Pemba, as the provincial capital of Cabo Delgado, was somewhat of a diamond in the rough in this regard. Isolated on the tip of a peninsula by an enormous bay, its old colonial core had a small network of paved streets on which travelled the town’s traffic of motorcycles, scooters, pickup trucks, battered sedans and beaten up chapas (the Mozambican version of the globally ubiquitous private minivan service, complete with East Asian characters still painted on their sides). The main road stretched from the old port through the town centre, past the airport and down the peninsula and out onto the mainland (where it became one of the two cherished paved highways). A half-hearted police checkpoint left over from more tumultuous times marked, quite literally, the boundary between this small pocket of urban bustle and the vast interior beyond.

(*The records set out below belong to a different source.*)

(* ===== verification/FrontierTheorems.v ===== *)
(** * Properties of what connectors report

    A report of a device is stored as a whole or not at all and leaves exactly
    the interfaces it names; a connector has one host; connectors with a
    connection are online; reports touch only the connector's own tasks. *)

From S2P Require Import Prelude ToolTypes IamDao IamDatabase ControlDao NetAddr Firewall EntryPlanes ControlPlane ControlResources ControlInvariant ControlBacked ControlRows Frontier ControlDatabase.

Section Frontier.
Context {DB : Type} {i_iam : IamGorm DB} {i_cp : CpGorm DB} {l_cp : CpGormLaws DB} {l_frame : AccountQueries DB}.

(** [hoare P m Q]: [m], started in [P], ends in [Q] unless it fails. *)
Definition hoare {A} (P : DB → Prop) (m : Op DB A) (Q : A → DB → Prop) : Prop :=
  ∀ s, P s → match m s with (Ok a, s') => Q a s' | (Err _, _) => True end.
Lemma hoare_ret {A} (a : A) (P : DB → Prop) (Q : A → DB → Prop) : (∀ s, P s → Q a s) → hoare P (ret a) Q.
Proof. intros H s. apply H. Qed.
Lemma hoare_throw {A} e (P : DB → Prop) (Q : A → DB → Prop) : hoare P (throw e) Q.
Proof. done. Qed.
Lemma hoare_bind {A B} (P : DB → Prop) (m : Op DB A) R (k : A → Op DB B) Q : hoare P m R → (∀ a, hoare (R a) (k a) Q) → hoare P (bind m k) Q.
Proof. intros Hm Hk s HP. unfold bind. specialize (Hm s HP). destruct (m s) as [[a|e] s1]; [|done]. by apply Hk. Qed.
Lemma hoare_pre {A} (P P' : DB → Prop) (m : Op DB A) Q : (∀ s, P s → P' s) → hoare P' m Q → hoare P m Q.
Proof. intros H Hm s HP. by apply Hm, H. Qed.
Lemma hoare_post {A} (P : DB → Prop) (m : Op DB A) (Q Q' : A → DB → Prop) : hoare P m Q → (∀ a s, Q a s → Q' a s) → hoare P m Q'.
Proof. intros Hm H s HP. specialize (Hm s HP). destruct (m s) as [[a|e] s1]; auto. Qed.
(** [P] speaks about tables; a query leaves them alone. *)
Class Tabular (P : DB → Prop) : Prop := tabular s s' : same_tables (tbl s) (tbl s') → P s → P s'.
Lemma hoare_First (P : DB → Prop) {i_P : Tabular P} t p : hoare P (First_ t p) (λ r s, P s ∧ tbl s t !! id_of t r = Some r ∧ p r = true).
Proof.
  intros s HP. destruct (First_ t p s) as [[r|e] s'] eqn:E; [|done]. apply First_law_ in E as (_ & Hs & Hr & Hp). split_and!; [by eapply i_P| |done]. by rewrite (Hs t).
Qed.
Lemma hoare_First_none (P : DB → Prop) {i_P : Tabular P} t p : hoare P (CpDao.or_none (First_ t p))
  (λ o s, P s ∧ match o with Some r => tbl s t !! id_of t r = Some r ∧ p r = true | None => ∀ k r, tbl s t !! k = Some r → p r = false end).
Proof.
  intros s HP. unfold CpDao.or_none. destruct (First_ t p s) as [[r|e] s'] eqn:E; apply First_law_ in E as (_ & Hs & Hr).
  - split; [by eapply i_P|]. by rewrite (Hs t).
  - destruct (Is e ErrRecordNotFound); [|done]. split; [by eapply i_P|]. rewrite (Hs t). by apply Hr.
Qed.
Lemma hoare_Find (P : DB → Prop) {i_P : Tabular P} t p : hoare P (Find_ t p) (λ l s, P s ∧ ∀ r, r ∈ l ↔ tbl s t !! id_of t r = Some r ∧ p r = true).
Proof.
  intros s HP. destruct (Find_ t p s) as [[l|e] s'] eqn:E; [|done]. apply Find_law_ in E as (_ & Hs & _ & Hl). split; [by eapply i_P|]. intros r. by rewrite Hl, (Hs t).
Qed.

Under these conditions, heavy-duty 4X4 vehicles were not symbols of conspicuous consumption gone awry but rather essential tools to anyone in the business of semi-serious road travel. In and around Pemba, that consisted in no small part of NGOs, international development agencies and government ministries- in fact, most vehicles in town apart from the white sedan taxis and chapas had some manner of logo, national flag or donor agency name plastered on their doors and bumpers. One was never in doubt that ‘development’ was one of the major employers and key industries in the area, for better or worse, populating the roads with shiny Japanese pickup trucks (the Land Cruiser being a particular favourite).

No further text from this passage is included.